Problem Description

You are given an array seats where each element is either 1 (a seat is occupied) or 0 (a seat is empty). The seats are arranged in a single row.
Your task is to find the maximum distance to the closest person that you can achieve by choosing one empty seat to sit in. You must sit in an empty seat (where seats[i] == 0), and you want to maximize the minimum distance to the nearest occupied seat.

Constraints:

• There is at least one empty seat and at least one occupied seat.
• There is always a valid solution.
• You cannot reuse or move people already sitting.
• Return the largest possible distance to the closest person you can get by choosing one seat.

Thought Process

At first glance, the problem may seem to require checking every empty seat and, for each, scanning left and right to find the nearest occupied seat. This brute-force approach would work, but it is inefficient, especially for long rows.

To optimize, we realize that the distance to the closest person for any empty seat depends on the nearest occupied seats to its left and right. If we precompute these distances, we can avoid redundant scans.

The problem is similar to finding the largest gap between occupied seats, but with special consideration for empty stretches at the ends. We should also consider the cases where the row starts or ends with empty seats, as the "distance" at the ends is simply the length of the empty stretch.

Solution Approach

Let's break down the optimized approach step by step:

1. Scan from Left to Right:
   • For each seat, keep track of the distance to the closest occupied seat on the left.
   • Initialize a variable (e.g., prev) to store the index of the last seen occupied seat.
2. Scan from Right to Left:
   • Similarly, for each seat, keep track of the distance to the closest occupied seat on the right.
   • Initialize a variable (e.g., next) to store the index of the next occupied seat to the right.
3. Combine the Results:
   • For each empty seat, the distance to the closest person is the minimum of the left and right distances.
   • Keep track of the maximum of these minimum distances.
4. Special Cases:
   • If an empty seat is at the start or end of the row, its distance is just the stretch to the nearest occupied seat.

Example Walkthrough

Let's use the sample input seats = [1,0,0,0,1,0,1]:

• First, scan from left to right:
  • At index 0: occupied (distance = 0)
  • At index 1: previous occupied at 0 (distance = 1)
  • At index 2: previous occupied at 0 (distance = 2)
  • At index 3: previous occupied at 0 (distance = 3)
  • At index 4: occupied (distance = 0)
  • At index 5: previous occupied at 4 (distance = 1)
  • At index 6: occupied (distance = 0)
• Now scan from right to left:
  • At index 6: occupied (distance = 0)
  • At index 5: next occupied at 6 (distance = 1)
  • At index 4: occupied (distance = 0)
  • At index 3: next occupied at 4 (distance = 1)
  • At index 2: next occupied at 4 (distance = 2)
  • At index 1: next occupied at 4 (distance = 3)
  • At index 0: occupied (distance = 0)
• For each empty seat, take the minimum of the left and right distances:
  • Index 1: min(1,3) = 1
  • Index 2: min(2,2) = 2
  • Index 3: min(3,1) = 1
  • Index 5: min(1,1) = 1
• The maximum among these is 2, which is the answer.

Time and Space Complexity

Brute-force Approach:

• For each empty seat, scan left and right to find the closest occupied seat.
• Time Complexity: O(N²) where N is the number of seats.
• Space Complexity: O(1) (no extra storage needed).

• Two linear scans (left-to-right and right-to-left) to precompute distances.
• Final pass to compute the answer.
• Time Complexity: O(N), since each scan is linear.
• Space Complexity: O(N), for storing left and right distance arrays (can be O(1) with careful variable use).

Summary

This problem demonstrates the power of precomputing information to avoid redundant work.
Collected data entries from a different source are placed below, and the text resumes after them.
Lemma endpoints_config_only s1 s2 name : Config s1 = Config s2 → endpoints_of s1 name = endpoints_of s2 name.
Proof. unfold endpoints_of, findClusterConfig. by intros ->. Qed.

Lemma endpoints_of_None s name : endpoints_of s name = None ↔ name ∉ map CName (Config s).
Proof.
  unfold endpoints_of. destruct (findClusterConfig s name) as [[i c]|] eqn:E; simpl.
  - apply findClusterConfig_Some in E as [Hi <-]. split; [done|]. intros []. apply (list_elem_of_fmap_2 CName).
    by eapply list_elem_of_lookup_2.
  - split; [|done]. intros _. by apply findClusterConfig_None.
Qed.

Lemma UpdateCluster_unknown w s c : endpoints_of s (CName c) = None → ClusterStore.UpdateCluster InitMap w s c = (w, s).
Proof.
  unfold endpoints_of, ClusterStore.UpdateCluster. by destruct (findClusterConfig s (CName c)).
Qed.

Lemma DeleteEndpoint_unknown w s name x :
  endpoints_of s name = None → ClusterStore.DeleteEndpoint InitMap w s name x = (w, s).
Proof. unfold endpoints_of, ClusterStore.DeleteEndpoint. by destruct (findClusterConfig s name). Qed.

(** ** Taking clusters out of the store *)

Lemma store_same_heap P w w' s :
  heap w' = heap w → nextPtr w' = nextPtr w → store_but InitMap P w s → store_but InitMap P w' s.
Proof. intros Hh Hn [H1 H2 H3 H4 H5 H6]. split; rewrite ?Hh, ?Hn; done. Qed.

(** A runtime that waits to be stopped may change. *)
Lemma store_freeze P w s p rt rt' :
  store_but InitMap P w s → p ∈ P → (∀ name, clustersMap s !! name ≠ Some p) → heap w !! p = Some rt →
  store_but InitMap P (set_heap w (<[p := rt']> (heap w))) s.
Proof.
  intros [H1 H2 H3 H4 H5 H6] Hp Hno Hrt. split; simpl; [done|done| |done| |].
  - intros c Hc. destruct (H3 c Hc) as (q & rtq & Hq & Hrtq & Hr). exists q, rtq.
    rewrite lookup_insert_ne; [done|]. intros ->. by apply (Hno (CName c)).
  - intros q. rewrite lookup_insert. case_decide; [subst; intros _; apply H5; by rewrite Hrt|apply H5].
  - intros q rtq. rewrite lookup_insert. case_decide; [subst; by intros _ _ ?|by apply H6].
Qed.

(** Once the runtimes in [P] are stopped the invariant is complete. *)
Lemma store_stopped P w w' s :
  store_but InitMap P w s → nextPtr w' = nextPtr w →
  (∀ q, heap w' !! q = if decide (q ∈ P) then Cluster_Stop <$> heap w !! q else heap w !! q) →
  (∀ name p, clustersMap s !! name = Some p → p ∉ P) →
  store_ok w' s.
Proof.
  intros [H1 H2 H3 H4 H5 H6] Hn Hh Hno. split; [done|done| |done| |].
  - intros c Hc. destruct (H3 c Hc) as (p & rt & Hp & Hrt & Hr). exists p, rt.
    rewrite Hh, decide_False by (by eapply Hno). done.
  - intros p. rewrite Hh, Hn. case_decide; [|apply H5]. destruct (heap w !! p) eqn:E; [|by intros []].
    intros _. apply H5. by rewrite E.
  - intros p rt. rewrite Hh. case_decide as Hp.
    + destruct (heap w !! p) as [rt0|]; [|done]. intros [= <-] _ _. apply Stop_idle.
    + intros Hrt Hm _. by eapply H6.
Qed.

Lemma stop_idem rt : Cluster_Stop (Cluster_Stop rt) = Cluster_Stop rt.
Proof. unfold Cluster_Stop, set_checkers; simpl. by destruct (HealthCheck rt). Qed.
Lemma RemoveCluster_total cm names : NoDup names → ∃ cm' changes, RemoveCluster cm names = Some (cm', changes).
Proof.
  intros Hn. unfold RemoveCluster, nextEndpointEventIDLocked. cbv zeta.
  match goal with |- context [removeClustersLocked ?w ?s names] => destruct (removeClusters_total w s names Hn) as (w' & s' & ->) end.
  simpl. eauto.
Qed.

Lemma replace_run cm clusters cm' changes :
  cm_ok cm → room (length clusters) (world cm) → ReplaceXDSClusters InitMap cm clusters = Ok (cm', changes) →
  cm_ok cm' ∧ announces changes (nextEndpointEventID cm') (store cm) (store cm').
Proof.
  intros Hcm Hroom E. assert (∃ cs, clusters = Some <$> cs) as [cs ->].
  { revert E. unfold ReplaceXDSClusters. cbv zeta. destruct (validate_xds _ ∅ clusters) as [[names cs]|] eqn:Ev; [|done].
    intros _. apply validate_xds_spec in Ev as (-> & _). eauto. }
  rewrite length_fmap in Hroom.
  by destruct (ReplaceXDS_spec InitMap Hhosts cm _ cs cm' changes Hcm Hroom eq_refl E) as (H1 & _ & _ & _ & _ & H2).
Qed.

Lemma swap_run cm cand :
  cm_ok cm → admissible cm (OpCompareAndSet cand) →
  let '(cm', _, changes) := CompareAndSetStore InitMap cm cand in
  cm_ok cm' ∧ announces changes (nextEndpointEventID cm') (store cm) (store cm').
Proof.
  intros Hcm Hadm. destruct cand as [cand|]; simpl in Hadm.
  - destruct Hadm as [Hc Hr].
    assert (store_but InitMap (runtimes cand) (world cm) (store cm)) as Hok.
    { apply (store_shrink InitMap ∅); [apply Hcm|]. clear InitMap Hhosts Hcm Hc. set_solver. }
    pose proof (CompareAndSet_spec InitMap Hhosts cm cand Hok Hr Hc) as H.
    destruct (CompareAndSetStore InitMap cm (Some cand)) as [[cm' swapped] changes]. case_decide.
    + by destruct H as (_ & H1 & _ & _ & _ & _ & H2).
    + destruct H as (-> & _ & ->). split; [done|]. apply announces_none.
  - pose proof (swap_self InitMap Hhosts cm Hcm) as H.
    destruct (CompareAndSetStore InitMap cm None) as [[cm' swapped] changes]. by destruct H as (_ & H1 & H2).
Qed.

Lemma exec_ok cm op :
  cm_ok cm → admissible cm op →
  ∃ cm' changes, exec cm op = Some (cm', changes) ∧ cm_ok cm' ∧
    (silent op = false → announces changes (nextEndpointEventID cm') (store cm) (store cm')).
Proof.
  intros Hcm Hadm. destruct op as [c|c|c|cs|names|name e|name id|cand|v instances|names]; simpl in Hadm |- *.
  - destruct Hadm as (H1 & H2 & H3%room_seq). pose proof (AddCluster_run cm c Hcm H3 H1 H2) as H.
    destruct (ClusterManager.AddCluster InitMap cm c). naive_solver.
  - apply room_seq in Hadm. pose proof (UpdateCluster_run cm c Hcm Hadm) as H.
    destruct (ClusterManager.UpdateCluster InitMap cm c). naive_solver.
  - apply room_seq in Hadm. pose proof (UpsertXDS_spec cm c Hcm Hadm) as H.
    destruct (UpsertXDSCluster InitMap cm c) as [cm'|e]; [|exists cm, []; by split_and!].
    destruct H as (d & _ & _ & H & _). exists cm', []. by split_and!.
  - destruct (ReplaceXDSClusters InitMap cm cs) as [[cm' changes]|e] eqn:E.
    + exists cm', changes. split; [done|].
      destruct (replace_run cm cs cm' changes Hcm Hadm E). by split.
    + exists cm, []. split_and!; [done|done|]. intros _. apply announces_none.
  - destruct (RemoveXDS_spec cm names Hcm) as (cm' & changes & H1 & H2 & _ & _ & H3). eauto 6.
  - destruct Hadm as [H1 H2%room_seq]. pose proof (SetEndpoint_run cm name e Hcm H2 H1) as H.
    destruct (ClusterManager.SetEndpoint InitMap cm name e). naive_solver.
  - pose proof (DeleteEndpoint_run cm name id Hcm) as H.
    destruct (ClusterManager.DeleteEndpoint InitMap cm name id). naive_solver.
  - pose proof (swap_run cm cand Hcm Hadm) as H.
    destruct (CompareAndSetStore InitMap cm cand) as [[cm' swapped] changes]. destruct H. eauto 6.
  - destruct Hadm as [H1 H2]. pose proof (reconcile_spec InitMap Hhosts cm v instances Hcm H2 H1) as H.
    destruct (reconcile InitMap cm v instances) as [[cm' swapped] changes]. destruct H as (H3 & H4 & _). eauto 6.
  - destruct (RemoveCluster_total cm names Hadm) as (cm' & changes & E). exists cm', changes. split; [done|].
    destruct (RemoveCluster_spec InitMap cm names cm' changes Hcm E) as (H1 & _ & _ & H2). by split.
Qed.

Lemma add_all_ok cs w s :
  store_ok w s → room (length cs) w → NoDup (map CName (Config s) ++ map CName cs) → "" ∉ map CName cs →
  let '(w', s') := add_all InitMap w s cs in store_ok w' s'.
Proof.
  revert w s. induction cs as [|c cs IH]; intros w s Hok Hroom Hnd Hne; [done|]. cbn [add_all map] in *.
  apply not_elem_of_cons in Hne as [Hc Hne]. apply NoDup_app in Hnd as (Hnd1 & Hd & Hnd2).
  pose proof (AddCluster_room InitMap (length cs) w s c (not_eq_sym Hc) Hroom) as Hroom'.
  pose proof (AddCluster_post InitMap Hhosts w s c Hok (room_seq _ _ Hroom) (not_eq_sym Hc)) as H.
  destruct (ClusterStore.AddCluster InitMap w s c) as [w' s'].
  destruct H as (Hok' & Hn & _); [intros Hin; apply (Hd _ Hin); constructor|].
  apply IH; [done|done| |done]. rewrite Hn, <- app_assoc. apply NoDup_app. split_and!; done.
Qed.

(** The states a manager can get into. *)
Inductive reachable : ClusterManager CH → Prop :=
  | reachable_start clusters seq ci :
      room (length clusters) (mkWorld (CH := CH) ∅ 0 seq ci) → NoDup (map CName clusters) → "" ∉ map CName clusters →
      reachable (CreateDefaultClusterManager InitMap (mkWorld ∅ 0 seq ci) clusters)
  | reachable_step cm op cm' changes :
      reachable cm → admissible cm op → exec cm op = Some (cm', changes) → reachable cm'.

Lemma reachable_ok cm : reachable cm → cm_ok cm.
Proof.
  induction 1 as [clusters seq ci Hroom Hnd Hne|cm op cm' changes _ IH Hadm Hex].
  - unfold CreateDefaultClusterManager.
    pose proof (add_all_ok clusters (mkWorld ∅ 0 seq ci) (mkClusterStore [] 0 ∅) (empty_store_ok InitMap 0 seq ci) Hroom Hnd Hne) as H.
    destruct (add_all InitMap _ _ clusters) as [w s]. split; [done|]. simpl. set_solver.
  - destruct (exec_ok cm op IH Hadm) as (cm2 & changes2 & Hex2 & Hok & _). congruence.
Qed.



End run.

(** ** Witnesses *)

Lemma upsert_xds_exact_witness :
  ∃ cm', UpsertXDSCluster sample.InitMap manager_sample.cm (Some (manager_sample.x_config "f" "10.0.1.2")) = Ok cm' ∧
    nextEndpointEventID cm' = 0%Z ∧ endpoint_ids <$> endpoints_of (store cm') "x" = Some ["f"].
Proof.
  pose proof (upsert_xds_exact sample.InitMap sample.InitMap_hosts manager_sample.cm
    (manager_sample.x_config "f" "10.0.1.2") manager_sample.cm_is_ok) as H.
  destruct (UpsertXDSCluster sample.InitMap manager_sample.cm _) as [cm'|e] eqn:E; [|vm_compute in E; discriminate].
  exists cm'. split; [reflexivity|]. destruct H as (_ & _ & H1 & H2).
  - split; vm_compute; [discriminate|reflexivity].
  - discriminate.
  - split; [exact H1|]. rewrite H2. vm_compute. reflexivity.
Defined.

Lemma remove_xds_only_owned_witness :
  ∃ cm' changes, RemoveXDSClusters manager_sample.cm ["c"; "x"; "x"] = Some (cm', changes) ∧
    endpoints_of (store cm') "c" = endpoints_of (store manager_sample.cm) "c" ∧ endpoints_of (store cm') "x" = None.
Proof.
  destruct (remove_xds_only_owned sample.InitMap manager_sample.cm ["c"; "x"; "x"] manager_sample.cm_is_ok)
    as (cm' & changes & H1 & H2 & _).
  exists cm', changes. split; [exact H1|]. split; rewrite H2; vm_compute; reflexivity.
Defined.

Module history_sample.

Definition cm0 : ClusterManager (list string) :=
  CreateDefaultClusterManager sample.InitMap (mkWorld ∅ 0 0 1) [store_sample.config].

Definition register : operation := OpSetEndpoint "c" (Some (store_sample.tagged "b" "z")).

Definition scale_out : operation := OpSetEndpoint "c" (Some (sample.endpoint "b" "10.0.0.9" 90 false)).

Definition scaled : ClusterManager (list string) :=
  match exec sample.InitMap cm0 scale_out with Some (cm, _) => cm | None => cm0 end.

Lemma cm0_reachable : reachable sample.InitMap cm0.
Proof.
  apply reachable_start; [split; vm_compute; [discriminate|reflexivity]| |];
    apply (bool_decide_unpack _); vm_compute; exact I.
Qed.

Lemma register_admissible : admissible sample.InitMap cm0 register.
Proof. split; [discriminate|]. split; vm_compute; [discriminate|reflexivity]. Qed.

End history_sample.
By scanning the row from both directions, we can quickly determine the closest person to each seat and efficiently find the optimal place to sit. The solution is elegant because it reduces a seemingly complex problem to a few simple linear passes, making it both fast and easy to understand.

Code Implementation

class Solution:
    def maxDistToClosest(self, seats):
        n = len(seats)
        left = [n] * n
        right = [n] * n

        # Fill left array
        prev = -n
        for i in range(n):
            if seats[i] == 1:
                prev = i
                left[i] = 0
            else:
                left[i] = i - prev

        # Fill right array
        next = 2 * n
        for i in range(n - 1, -1, -1):
            if seats[i] == 1:
                next = i
                right[i] = 0
            else:
                right[i] = next - i

        max_dist = 0
        for i in range(n):
            if seats[i] == 0:
                dist = min(left[i], right[i])
                max_dist = max(max_dist, dist)
        return max_dist
      

class Solution {
public:
    int maxDistToClosest(vector<int>& seats) {
        int n = seats.size();
        vector<int> left(n, n), right(n, n);

        int prev = -n;
        for (int i = 0; i < n; ++i) {
            if (seats[i] == 1) {
                prev = i;
                left[i] = 0;
            } else {
                left[i] = i - prev;
            }
        }

        int next = 2 * n;
        for (int i = n - 1; i >= 0; --i) {
            if (seats[i] == 1) {
                next = i;
                right[i] = 0;
            } else {
                right[i] = next - i;
            }
        }

        int max_dist = 0;
        for (int i = 0; i < n; ++i) {
            if (seats[i] == 0) {
                int dist = min(left[i], right[i]);
                max_dist = max(max_dist, dist);
            }
        }
        return max_dist;
    }
};
      

class Solution {
    public int maxDistToClosest(int[] seats) {
        int n = seats.length;
        int[] left = new int[n];
        int[] right = new int[n];

        int prev = -n;
        for (int i = 0; i < n; i++) {
            if (seats[i] == 1) {
                prev = i;
                left[i] = 0;
            } else {
                left[i] = i - prev;
            }
        }

        int next = 2 * n;
        for (int i = n - 1; i >= 0; i--) {
            if (seats[i] == 1) {
                next = i;
                right[i] = 0;
            } else {
                right[i] = next - i;
            }
        }

        int maxDist = 0;
        for (int i = 0; i < n; i++) {
            if (seats[i] == 0) {
                int dist = Math.min(left[i], right[i]);
                maxDist = Math.max(maxDist, dist);
            }
        }
        return maxDist;
    }
}
      

var maxDistToClosest = function(seats) {
    const n = seats.length;
    const left = new Array(n).fill(n);
    const right = new Array(n).fill(n);

    let prev = -n;
    for (let i = 0; i < n; i++) {
        if (seats[i] === 1) {
            prev = i;
            left[i] = 0;
        } else {
            left[i] = i - prev;
        }
    }

    let next = 2 * n;
    for (let i = n - 1; i >= 0; i--) {
        if (seats[i] === 1) {
            next = i;
            right[i] = 0;
        } else {
            right[i] = next - i;
        }
    }

    let maxDist = 0;
    for (let i = 0; i < n; i++) {
        if (seats[i] === 0) {
            let dist = Math.min(left[i], right[i]);
            maxDist = Math.max(maxDist, dist);
        }
    }
    return maxDist;
};